In [None]:
!pip install -qqq datasets pandas pymongo sentence_transformers accelerate gradio
!pip install -qqq -U transformers

In [None]:
# Load Dataset
import pandas as pd

In [None]:
# https://huggingface.co/datasets/recipe_nlg
# Download from https://recipenlg.cs.put.poznan.pl/ and upload to drive
!unzip /content/drive/MyDrive/data/recipe-rag/dataset.zip -d /content

In [None]:
!head -n3 /content/dataset/full_dataset.csv

In [None]:
from sentence_transformers import SentenceTransformer

# https://huggingface.co/thenlper/gte-large
embedding_model = SentenceTransformer("thenlper/gte-large")

In [None]:
def get_embedding(text: str) -> list[float]:
    if not text.strip():
        print("Attempted to get embedding for empty text.")
        return []

    embedding = embedding_model.encode(text)

    return embedding.tolist()

In [None]:
import pymongo
from google.colab import userdata


def get_mongo_client(mongo_uri):
    """Establish connection to the MongoDB."""
    try:
        client = pymongo.MongoClient(mongo_uri)
        print("Connection to MongoDB successful")
        return client
    except pymongo.errors.ConnectionFailure as e:
        print(f"Connection failed: {e}")
        return None


mongo_uri = userdata.get("MONGO_URI")
if not mongo_uri:
    print("MONGO_URI not set in environment variables")

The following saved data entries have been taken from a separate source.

Lemma yielder_serves bad k yt : serves bad k (hev_socks5_session_udp_yielder srv lwip yt) (λ _, k).
Proof.
  unfold hev_socks5_session_udp_yielder. eapply serves_bind; [apply base_serves | intros t].
  eapply serves_bind with (mid := λ _, k).
  { case_decide; [|apply serves_ret]. eapply serves_bind; [apply base_serves | intros f].
    eapply serves_bind; [by apply serves_call | intros x]. case_decide; [apply serves_ret |]. case_decide; [|apply serves_ret].
    eapply serves_bind; [apply errno_serves | intros ?; apply serves_ret]. }
  intros [].
  - eapply serves_bind with (mid := λ _, k); [|intros ?; apply serves_ret].
    intros _ s rl H. unfold upd_base, pmod. cbn [wpu fst snd]. apply holds_base; [apply timeout_relays, H | exact H].
  - eapply serves_bind; [apply io_yielder_serves | intros res]. eapply serves_bind; [apply suspended_serves; by left | intros ?; apply serves_ret].
Qed.

Lemma loop_serves bad fuel ip0 bufs rf rb : length (ip_bytes ip0) = 16%nat → Forall receptive (init_msgs bufs) →
  serves bad 0 (session_udp_loop srv lwip locked fuel ip0 bufs rf rb) (λ _, 0%nat).
Proof.
  intros Hip Hbufs. revert rf rb. induction fuel as [|fuel IH]; intros rf rb; cbn [session_udp_loop]; [apply serves_ret |].
  eapply serves_bind with (mid := λ _, 0%nat); [case_decide; [apply fwd_f_serves; lia | apply serves_ret] | intros rf'].
  eapply serves_bind with (mid := λ _, 0%nat); [case_decide; [by apply fwd_b_serves | apply serves_ret] | intros rb'].
  assert (∀ yt, serves bad 0 (stop ← hev_socks5_session_udp_yielder srv lwip yt;
    if decide (stop ≠ 0) then mret (Some tt) else session_udp_loop srv lwip locked fuel ip0 bufs rf' rb') (λ _, 0%nat)) as Hnext.
  { intros yt. eapply serves_bind; [apply yielder_serves | intros stop]. case_decide; [apply serves_ret | apply IH]. }
  case_decide; [apply Hnext |]. case_decide; [apply Hnext | apply serves_ret].
Qed.

Lemma splice_serves bad fuel ip0 bufs : length (ip_bytes ip0) = 16%nat → Forall receptive (init_msgs bufs) →
  serves bad 0 (hev_socks5_session_udp_splice srv lwip locked ip0 bufs fuel) (λ _, 0%nat).
Proof.
  intros Hip Hbufs. unfold hev_socks5_session_udp_splice. eapply serves_bind; [apply suspended_serves; by left | intros ?].
  eapply serves_bind with (mid := λ _, 0%nat).
  { intros _ s rl H. apply on_client_wpu. unfold hev_socks5_udp_get_fd. cbn [get_fd client_udp_relay].
    rewrite client_get_fd. cbn [wp fst snd]. by rewrite task_id. }
  intros f. eapply serves_bind; [by apply serves_call | intros r]. eapply serves_bind with (mid := λ _, 0%nat); [|intros ?; by apply loop_serves].
  case_decide; [|apply serves_ret]. eapply serves_bind; [by apply serves_call | intros ?; apply serves_ret].
Qed.

(** *** The destructor *)

Lemma client_destruct_safe (b : HevSocks5ClientUDP) : wp False (hev_socks5_client_udp_destruct b) (λ r _, r.2 = b).
Proof.
  unfold hev_socks5_client_udp_destruct, hev_socks5_client_destruct, hev_socks5_destruct, get_base.
  assert (∀ fd, wp False (del_close fd b) (λ r _, r.2 = b)) as Hclose by (intros fd' x1 _ x2 _; done).
  rewrite pgets_bind. eapply wp_then with (R := λ r _, r.2 = b); [by case_decide |]. cbn [snd]. intros [] ? t ->.
  rewrite pgets_bind. by case_decide.
Qed.

Lemma not_suspended during (s : task) : (∀ n, during n = []) →
  udp_suspended during s = Ret (tt, mkUdpTask (usess s) (accepted s) (S (utick s))).
Proof. intros Hno. unfold udp_suspended. rewrite pgets_bind, Hno. done. Qed.

(** When no task yields with the mutex held the destructor does not wait, and
    frees every frame. *)
Lemma destruct_frees s rl k : holds k s rl → (∀ n, locked n = []) →
  wp False (hev_socks5_session_udp_destruct locked s) (λ r _, frame_at (usess r.2) = ∅).
Proof.
  intros (_ & xs & fs & _ & _ & _ & Hq & _) Hno. unfold hev_socks5_session_udp_destruct. rewrite pgets_bind.
  destruct (destruct_list_spec (usess s) xs fs (Z.to_nat (frames (usess s)) + 2) Hq) as (x & E & _ & Hx).
  { rewrite (qu_count _ _ _ Hq). lia. }
  assert ((o ← destruct_list (Z.to_nat (frames (usess s)) + 2); mlift o) (usess s) = Some (tt, x)) as Em
    by by rewrite (mbind_some _ _ _ _ _ E).
  rewrite (pbind_ret _ _ _ _ _ (on_task_M _ s tt x Em)). unfold udp_mutex_lock, udp_mutex_unlock.
  intros x1 _. cbn [io_bind]. rewrite not_suspended by done. intros x2 _ x3 _. cbn [io_bind]. unfold on_task, on_base. do 3 apply wp_bind.
  eapply wp_mono; [apply client_destruct_safe |]. intros [[] b] tr _. exact Hx.
Qed.
End Relay.
End Queue.

(** The program from a new session: the queue holds at its end. *)
Lemma splice_queues {T L} `{!SearchTree T} `{!LinkedList L} srv (lwip locked : nat → list (udp_callback T L)) ip0 bufs fuel b :
  (∀ n, Forall callback_ok (lwip n)) → (∀ n, Forall callback_ok (locked n)) →
  length (ip_bytes ip0) = 16%nat → Forall (λ buf, length buf = 1500%nat ∧ bytes_ok buf) bufs →
  wpu (λ tr, overrun lwip locked ∨ cut tr) (hev_socks5_session_udp_splice srv lwip locked ip0 bufs fuel
      (udp_task_of (set_ubase b (hev_socks5_session_udp_construct srv))))
    (λ r tr, holds (sk_type (base b)) (relay_fd b) 0 r.2 (relay_after (relay_fd b) (mkRelayed [] []) tr)).
Proof.
  intros Hlwip Hlocked Hip Hbufs.
  assert (Forall receptive (init_msgs bufs)) as Hrec.
  { apply Forall_fmap. eapply Forall_impl; [exact Hbufs |]. intros buf [? ?]. by apply receptive_zero. }
  assert (holds (sk_type (base b)) (relay_fd b) 0 (udp_task_of (T := T) (set_ubase b (hev_socks5_session_udp_construct srv : HevSocks5SessionUDP L)))
    (mkRelayed [] [])) as H0.
  { split; [done |]. exists [], [], [], [], []. split_and!; try done; [|cbn; lia | unfold relayed_as; by case_decide].
    apply queued_base. split; [exact ll_rep_empty | constructor | by intros p [? ?] | done]. }
  by apply (splice_serves _ _ lwip locked Hlwip Hlocked srv (overrun lwip locked) fuel ip0 bufs Hip Hrec).
Qed.
(* ===== verification/SessionTcpRunProps.v ===== *)
(** * Properties of the task of a TCP session

    Every run of the program of [SessionTcpRun] is a path of the step relation
    of [SessionTcp], whose bytes are those of its calls; and a session of
    either protocol gives back its descriptors. *)

From S2P Require Import Prelude Buffer RingBuffer IO Addr Interfaces DList Socks5 Client ClientProps Udp Config Utils SessionTcp SessionTcpProps SessionUdp Session SessionTcpRun SessionUdpRun SessionProps SessionUdpRunProps.

(** ** The bytes of a run *)

(** What the calls of a run moved: written to the socket [fd] and read from
    it, taken by lwIP and given back to its window, whether the socket and the
    connection were shut down, and whether lwIP refused a [tcp_write]. *)
Record flow := mkFlow {
  fl_up : list Z;
  fl_down : list Z;
  fl_out : list Z;
  fl_recved : Z;
  fl_shut : bool;
  fl_fin : bool;
  fl_refused : bool;
}.

Definition flow_step (fd : Z) (fl : flow) (c : ev * resp) : flow :=
  let 'mkFlow up down out recved shut fin refused := fl in
  match c.1 with
  | WriteV f iov =>
      if decide (f = fd) then mkFlow (up ++ take (Z.to_nat (ret c.2)) (concat iov)) down out recved shut fin refused else fl
  | Read f _ => if decide (f = fd) then mkFlow up (down ++ IO.data c.2) out recved shut fin refused else fl
  | TcpWrite bs =>
      if decide (ret c.2 = 0) then mkFlow up down (out ++ bs) recved shut fin refused
      else mkFlow up down out recved shut fin true
  | TcpRecved n => mkFlow up down out (recved + n) shut fin refused
  | Shutdown f => if decide (f = fd) then mkFlow up down out recved true fin refused else fl
  | TcpShutdown => mkFlow up down out recved shut true refused
  | _ => fl
  end.

Definition flow_after (fd : Z) (fl : flow) (tr : list (ev * resp)) : flow := foldl (flow_step fd) fl tr.
Definition no_flow : flow := mkFlow [] [] [] 0 false false false.
Lemma sys_step_inv st st' : ok_sys st → sys_step st st' → ok_sys st'.
Proof.
  intros Hok Hs. revert Hok. destruct Hs as [ok p p' s s' st1 a E | p s st1 a | p s s' st1 a i q q' Hi E]; intros Hok.
  - by eapply main_step_inv.
  - destruct Hok as (se & sn & wa & sp & [Hw Hl Hin Hse Hsn Hwr Hb Ha Hal Hun]). exists se, sn, wa, sp. inv_fields.
    + rewrite sections_app. cbn. lia.
    + intros q [Hq | ->%list_elem_of_singleton]%elem_of_app; [by apply Hwr | done].
    + intros Hu Hs. destruct (Hb Hu Hs); [by left | right]. apply elem_of_app. by left.
  - by eapply stop_step_inv.
Qed.

Lemma reach_inv st : star sys_step sys_init st → ok_sys st.
Proof. intros H. by apply (star_invariant _ ok_sys _ _ sys_step_inv H inv_init). Qed.

(** ** Executions *)

Lemma sections_pos st : (0 < sections st)%nat → ∃ i q, st !! i = Some q ∧ in_section q = true.
Proof.
  induction st as [|q st IH]; cbn; [lia |]. destruct (in_section q) eqn:Hq; intros H.
  - by exists 0%nat, q.
  - destruct IH as (i & r & Hi & Hr); [done |]. by exists (S i), r.
Qed.

Lemma stop_progress st i q : ok_sys st → stops st !! i = Some q → q ≠ S_done → is_Some (stop_step q (sh st)).
Proof.
  intros (se & sn & wa & sp & [_ _ _ _ _ Hwr _ _ _ _]) Hi Hq.
  destruct q; cbn; eauto; [by destruct (flag _ _) | | done].
  destruct (Hwr _ (list_elem_of_lookup_2 _ _ _ Hi) eq_refl) as [_ ->]. eauto.
Qed.

(** The thread of the tunnel, and the call with an index. *)
Inductive thread :=
| T_main
| T_call (i : nat).

(** A step of a thread. *)
Inductive own_step : thread → sys → sys → Prop :=
| own_main ok p p' s s' st a :
    main_step ok p s = Some (p', s') →
    own_step T_main (mkSys p s st a) (mkSys p' s' st (if decide (p = M_close) then false else a))
| own_call p s s' st a i q q' :
    st !! i = Some q → stop_step q s = Some (q', s') →
    own_step (T_call i) (mkSys p s st a) (mkSys p s' (<[i := q']> st) (a || leaves_request p q s)).

Lemma own_sys t st st' : own_step t st st' → sys_step st st'.
Proof. intros [ok p p' s s' st1 a E | p s s' st1 a i q q' Hi E]; econstructor; eauto. Qed.

(** A thread that can take a step; the one of the tunnel is over outside of a
    run. *)
Definition enabled (t : thread) (st : sys) : Prop :=
  match t with
  | T_main => main st ≠ M_idle ∧ is_Some (main_step true (main st) (sh st))
  | T_call i => ∃ q, stops st !! i = Some q ∧ is_Some (stop_step q (sh st))
  end.

(** An execution with the thread of each step; [None] when nothing happens. *)
Definition execution (f : nat → sys) (who : nat → option thread) : Prop :=
  ∀ i, match who i with Some t => own_step t (f i) (f (S i)) | None => f (S i) = f i end.

(** A thread that can take a step takes one, or cannot any more. *)
Definition fair (f : nat → sys) (who : nat → option thread) : Prop :=
  ∀ t i, enabled t (f i) → ∃ d, who (i + d)%nat = Some t ∨ ¬ enabled t (f (i + d)%nat).

(** How far the threads are from their ends. *)
Definition rank (p : main_pc) : nat :=
  match p with
  | M_idle => 0 | M_close => 1 | M_fini => 2 | M_ending => 3 | M_event_sent => 4 | M_event => 5
  | M_loop => 6 | M_tasks => 7 | M_run => 8 | M_inited => 9 | M_init => 10
  end.
Definition stop_rank (q : stop_pc) : nat :=
  match q with S_wait => 4 | S_have _ => 3 | S_write => 2 | S_release => 1 | S_done => 0 end.
Definition measure (st : sys) : nat := rank (main st) + sum_list_with stop_rank (stops st).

mongo_client = get_mongo_client(mongo_uri)

# Ingest data into MongoDB
db = mongo_client["recipe"]
collection = db["recipe_collection"]

In [None]:
def unlistify_string(input):
  return input.replace('" , "', " ").translate({ord(c): None for c in '[]"'}).replace(".,", ".")

In [None]:
def populate_dataset(path="/content/dataset/full_dataset.csv", n=1000):
  dataset_df = pd.read_csv(path, nrows=n, index_col=0)
  dataset_df.drop(columns=["link", "source", "NER"], inplace=True)
  dataset_df.dropna(inplace=True)
  dataset_df["ingredients"] = dataset_df["ingredients"].apply(unlistify_string)
  dataset_df["directions"] = dataset_df["directions"].apply(unlistify_string)
  dataset_df["embedding"] = dataset_df["directions"].apply(get_embedding)
  documents = dataset_df.to_dict("records")
  # Optionally delete if collection is already populated
  collection.delete_many({})
  collection.insert_many(documents)

In [None]:
populate_dataset(n=1000)

In [None]:
def vector_search(user_query, collection):

    # Generate embedding for the user query
    query_embedding = get_embedding(user_query)

    if query_embedding is None:
        return "Invalid query or embedding generation failed."

    # Define the vector search pipeline
    pipeline = [
        {
            "$vectorSearch": {
                "index": "vector_index",
                "queryVector": query_embedding,
                "path": "embedding",
                "numCandidates": 150,  # Number of candidate matches to consider
                "limit": 4,  # Return top 4 matches
            }
        },
        {
            "$project": {
                "_id": 0,
                "title": 1,
                "ingredients": 1,
                "directions": 1,
                "score": {"$meta": "vectorSearchScore"},  # Include the search score
            }
        },
    ]

    # Execute the search
    results = collection.aggregate(pipeline)
    return list(results)

In [None]:
def get_search_result(query, collection):

    get_knowledge = vector_search(query, collection)

    print(type(get_knowledge[0].get("ingredients")))

    search_result = ""
    for result in get_knowledge:
        search_result += f"Recipe Name: {result.get('title', 'N/A')}, Ingredients: {result.get('ingredients', 'N/A')}, Directions: {result.get('directions', 'N/A')}\n"

    return search_result

In [None]:
# Conduct query with retrival of sources
query = "What is the best recipe for making a dish using milk?"

source_information = get_search_result(query, collection)
combined_information = f"Query: {query}\nContinue to answer the query by using the Search Results:\n{source_information}."

print(combined_information)

In [None]:
from huggingface_hub import login
login(token=userdata.get("HF_TOKEN"))

In [None]:
from transformers import AutoTokenizer, AutoModelForCausalLM

tokenizer = AutoTokenizer.from_pretrained("google/gemma-2b-it")
model = AutoModelForCausalLM.from_pretrained("google/gemma-2b-it", device_map="auto")

In [None]:
# Moving tensors to GPU
input_ids = tokenizer(combined_information, return_tensors="pt").to("cuda")
response = model.generate(**input_ids, max_new_tokens=500)
print(tokenizer.decode(response[0]))